Have you ever had the bizarre experience of seemingly waking up inside your own dream? You can tell you’re not fully conscious—there’s a dreamscape all around you, after all—but you’re aware enough to be able to control parts of the phantasm. 

These so-called “lucid dreams” can be extremely meaningful and transformative moments for the roughly half of adults who report having them at least once in their lifetime. That’s why a new tech startup, Prophetic, aims to bring lucid dreams to a much wider audience by developing a wearable device designed to spark the experience when desired.

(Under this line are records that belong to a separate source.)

(** * gee-cache: LRU store, consistent-hash ring, single-flight, Group

    A shallow embedding of the Go packages [lru], [consistenthash],
    [singleflight] and [geecache], and the properties of the specification
    checked against them.

    Conventions.
    - Go's [int] and [int64] are 64-bit two's-complement integers, modelled
      as [Z] with the wrap-around written out ([wrap64]).
    - A Go [string] is a sequence of bytes, modelled as [string]; [len(s)]
      is [String.length s].
    - A call that does not return normally is an [outcome] other than
      [Ret]: [Panic] for a run-time panic, [Diverges] for a loop that never
      exits.
    - Goroutines are an interleaving of steps chosen by a scheduler; what
      runs between a [Lock()] and the matching [Unlock()] is one step.
    - The HTTP pool and the registry of groups are outside the properties
      stated here and are not embedded; a [PeerPicker] and a [PeerGetter] are
      any implementations of the interfaces. *)

From stdpp Require Import gmap strings list sorting.
From Stdlib Require Import ZArith Lia.
From Stdlib Require Ascii DecimalString.

Open Scope Z_scope.

(** ** Outcomes of a call *)

Inductive outcome (A : Type) : Type :=
| Ret (a : A)
| Panic
| Diverges.
Arguments Ret {A} a.
Arguments Panic {A}.
Arguments Diverges {A}.

Definition obind {A B : Type} (x : outcome A) (k : A → outcome B) : outcome B :=
  match x with
  | Ret a => k a
  | Panic => Panic
  | Diverges => Diverges
  end.

Notation "'do' x <- e ; k" := (obind e (fun x => k))
  (at level 10, x name, e at level 100, k at level 200).

(** ** 64-bit integers *)

Definition wrap64 (z : Z) : Z := (z + 2 ^ 63) `mod` 2 ^ 64 - 2 ^ 63.
Definition int64_add (a b : Z) : Z := wrap64 (a + b).
Definition int64_sub (a b : Z) : Z := wrap64 (a - b).

(** [len(s)] of a Go string, as an [int]. *)
Definition len (s : string) : Z := Z.of_nat (String.length s).

(** ** Package lru *)

Module lru.

(** [type Value interface { Len() int }] *)
Class Value (V : Type) := Len : V → Z.

(** A [*list.Element] is a pointer; the elements of one list are distinct
    objects. *)
Definition ptr := nat.

Section lru.
Context {V : Type} `{Value V}.

(** [type entry struct { key string; value Value }] *)
Record entry := Entry { key : string; value : V }.

(** [type Cache struct]. The doubly linked list [ll] is the sequence of its
    element pointers from [Front()] to [Back()]; [elems] is the memory that
    holds the [*entry] of each live element; [cache] is the Go map.
    [OnEvicted] records whether the callback is non-nil and [evicted] is the
    sequence of calls [OnEvicted(key, value)] made so far. *)
Record Cache := mkCache {
  maxBytes : Z;
  nbytes : Z;
  ll : list ptr;
  elems : gmap ptr entry;
  cache : gmap string ptr;
  OnEvicted : bool;
  evicted : list (string * V)
}.

(** [func New(maxBytes int64, onEvicted func(string, Value)) *Cache] *)
Definition New (maxBytes : Z) (onEvicted : bool) : Cache :=
  {| maxBytes := maxBytes; nbytes := 0; ll := []; elems := ∅; cache := ∅;
     OnEvicted := onEvicted; evicted := [] |}.

(** *** container/list on element pointers *)

(** [l.Remove(e)]: unlink the element [e]. *)
Fixpoint list_Remove (e : ptr) (l : list ptr) : list ptr :=
  match l with
  | [] => []
  | x :: l' => if decide (x = e) then l' else x :: list_Remove e l'
  end.

(** [l.MoveToFront(e)]: nothing happens when [e] is not an element of [l]. *)
Definition MoveToFront (e : ptr) (l : list ptr) : list ptr :=
  if decide (e ∈ l) then e :: list_Remove e l else l.

(** [l.PushFront(v)] allocates a new element. *)
Definition new_elem (c : Cache) : ptr := fresh (dom (elems c)).

(** [ele.Value.( *entry)]: dereferencing a pointer that is not live panics. *)
Definition deref (c : Cache) (ele : ptr) : outcome entry :=
  match elems c !! ele with
  | Some kv => Ret kv
  | None => Panic
  end.

(** [func (c *Cache) Get(key string) (value Value, ok bool)] *)
Definition Get (c : Cache) (k : string) : outcome (Cache * option V) :=
  match cache c !! k with
  | Some ele =>
      let c1 := mkCache (maxBytes c) (nbytes c) (MoveToFront ele (ll c))
                        (elems c) (cache c) (OnEvicted c) (evicted c) in
      do kv <- deref c1 ele;
      Ret (c1, Some (value kv))
  | None => Ret (c, None)
  end.

(** [func (c *Cache) RemoveOldest()] *)
Definition RemoveOldest (c : Cache) : outcome Cache :=
  match last (ll c) with
  | Some ele =>
      do kv <- deref c ele;
      Ret {| maxBytes := maxBytes c;
             nbytes := int64_sub (nbytes c) (int64_add (len (key kv)) (Len (value kv)));
             ll := list_Remove ele (ll c);
             elems := delete ele (elems c);
             cache := delete (key kv) (cache c);
             OnEvicted := OnEvicted c;
             evicted := if OnEvicted c then evicted c ++ [(key kv, value kv)]
                        else evicted c |}
  | None => Ret c
  end.

(** The first half of [Add]: the [if ele, ok := c.cache[key]; ok] statement.
    In the branch for a key that is present, [kv.value = value] is executed
    before [c.nbytes += int64(value.Len()) - int64(kv.value.Len())], so the
    second operand is read from the entry after the assignment. *)
Definition Add_store (c : Cache) (k : string) (v : V) : outcome Cache :=
  match cache c !! k with
  | Some ele =>
      let l1 := MoveToFront ele (ll c) in
      do kv <- deref c ele;
      let kv1 := Entry (key kv) v in
      Ret {| maxBytes := maxBytes c;
             nbytes := int64_add (nbytes c) (int64_sub (Len v) (Len (value kv1)));
             ll := l1;
             elems := <[ele := kv1]> (elems c);
             cache := cache c;
             OnEvicted := OnEvicted c;
             evicted := evicted c |}
  | None =>
      let ele := new_elem c in
      Ret {| maxBytes := maxBytes c;
             nbytes := int64_add (nbytes c) (int64_add (len k) (Len v));
             ll := ele :: ll c;
             elems := <[ele := Entry k v]> (elems c);
             cache := <[k := ele]> (cache c);
             OnEvicted := OnEvicted c;
             evicted := evicted c |}
  end.

(** The guard of the eviction loop:
    [c.maxBytes != 0 && c.maxBytes < c.nbytes]. *)
Definition over_budget (c : Cache) : bool :=
  negb (maxBytes c =? 0) && (maxBytes c <? nbytes c).

(** [for c.maxBytes != 0 && c.maxBytes < c.nbytes { c.RemoveOldest() }].
    The first argument is the number of elements on the list.  With the
    guard true and the list empty, [RemoveOldest] changes nothing and the
    loop never exits. *)
Fixpoint evict_loop (n : nat) (c : Cache) : outcome Cache :=
  if over_budget c then
    match n with
    | O => Diverges
    | S n' => do c' <- RemoveOldest c; evict_loop n' c'
    end
  else Ret c.

(** [func (c *Cache) Add(key string, value Value)] *)
Definition Add (c : Cache) (k : string) (v : V) : outcome Cache :=
  do c1 <- Add_store c k v;
  evict_loop (length (ll c1)) c1.

(** [func (c *Cache) Len() int] *)
Definition Cache_Len (c : Cache) : Z := Z.of_nat (length (ll c)).

(** *** Notions used to state the properties *)

(** [len(key) + value.Len()] of an entry, and the sum over the entries on
    the list. *)
Definition entry_bytes (kv : entry) : Z := len (key kv) + Len (value kv).

Definition stored_bytes (c : Cache) : Z :=
  foldr (fun e acc => from_option entry_bytes 0 (elems c !! e) + acc) 0 (ll c).

(** The representation invariant: the list holds distinct live elements,
    and the map sends a key to the element whose entry has that key. *)
Definition wf (c : Cache) : Prop :=
  NoDup (ll c) ∧
  (∀ e, e ∈ ll c ↔ is_Some (elems c !! e)) ∧
  (∀ k e, cache c !! k = Some e ↔ ∃ v, elems c !! e = Some (Entry k v)).

(** [n] calls of [RemoveOldest] in a row. *)
Fixpoint RemoveOldest_times (n : nat) (c : Cache) : outcome Cache :=
  match n with
  | O => Ret c
  | S n' => do c' <- RemoveOldest c; RemoveOldest_times n' c'
  end.

(** A sequence of calls of [Add]. *)
Fixpoint Add_all (c : Cache) (kvs : list (string * V)) : outcome Cache :=
  match kvs with
  | [] => Ret c
  | kv :: kvs' => do c' <- Add c kv.1 kv.2; Add_all c' kvs'
  end.

(** The pairs [(key, value)] held by the elements [l], in order, and the
    bytes they account for. *)
Definition entries_of (c : Cache) (l : list ptr) : list (string * V) :=
  omap (fun e => (fun kv => (key kv, value kv)) <$> elems c !! e) l.

Definition bytes_of (c : Cache) (l : list ptr) : Z :=
  foldr (fun e acc => from_option entry_bytes 0 (elems c !! e) + acc) 0 l.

Prophetic is the brainchild of Eric Wollberg, its chief executive officer, and Wesley Louis Berry III, its chief technology officer. The pair co-founded the company earlier this year with the goal of combining ​​technologies, such as ultrasound and machine learning models, “to detect when dreamers are in REM to induce and stabilize lucid dreams” with a device called the Halo according to the company’s website

“It’s an extraordinary thing to become aware in your own mind and in your own dreams; it’s a surreal and spiritual-esque experience,” said Wollberg, who has had lucid dreams since he was 12, in a call with Motherboard. “Recreationally, it’s the ultimate VR experience. You can fly, you can make a building rise out of the ground, you can talk to dream characters, and you can explore.”  

“The list of benefits of lucid dreaming is long,” noted Berry in the same call. “There’s everything from helping with PTSD, reducing anxiety, and improving mood, confidence, motor skills, and creativity. The benefits are really outstanding.”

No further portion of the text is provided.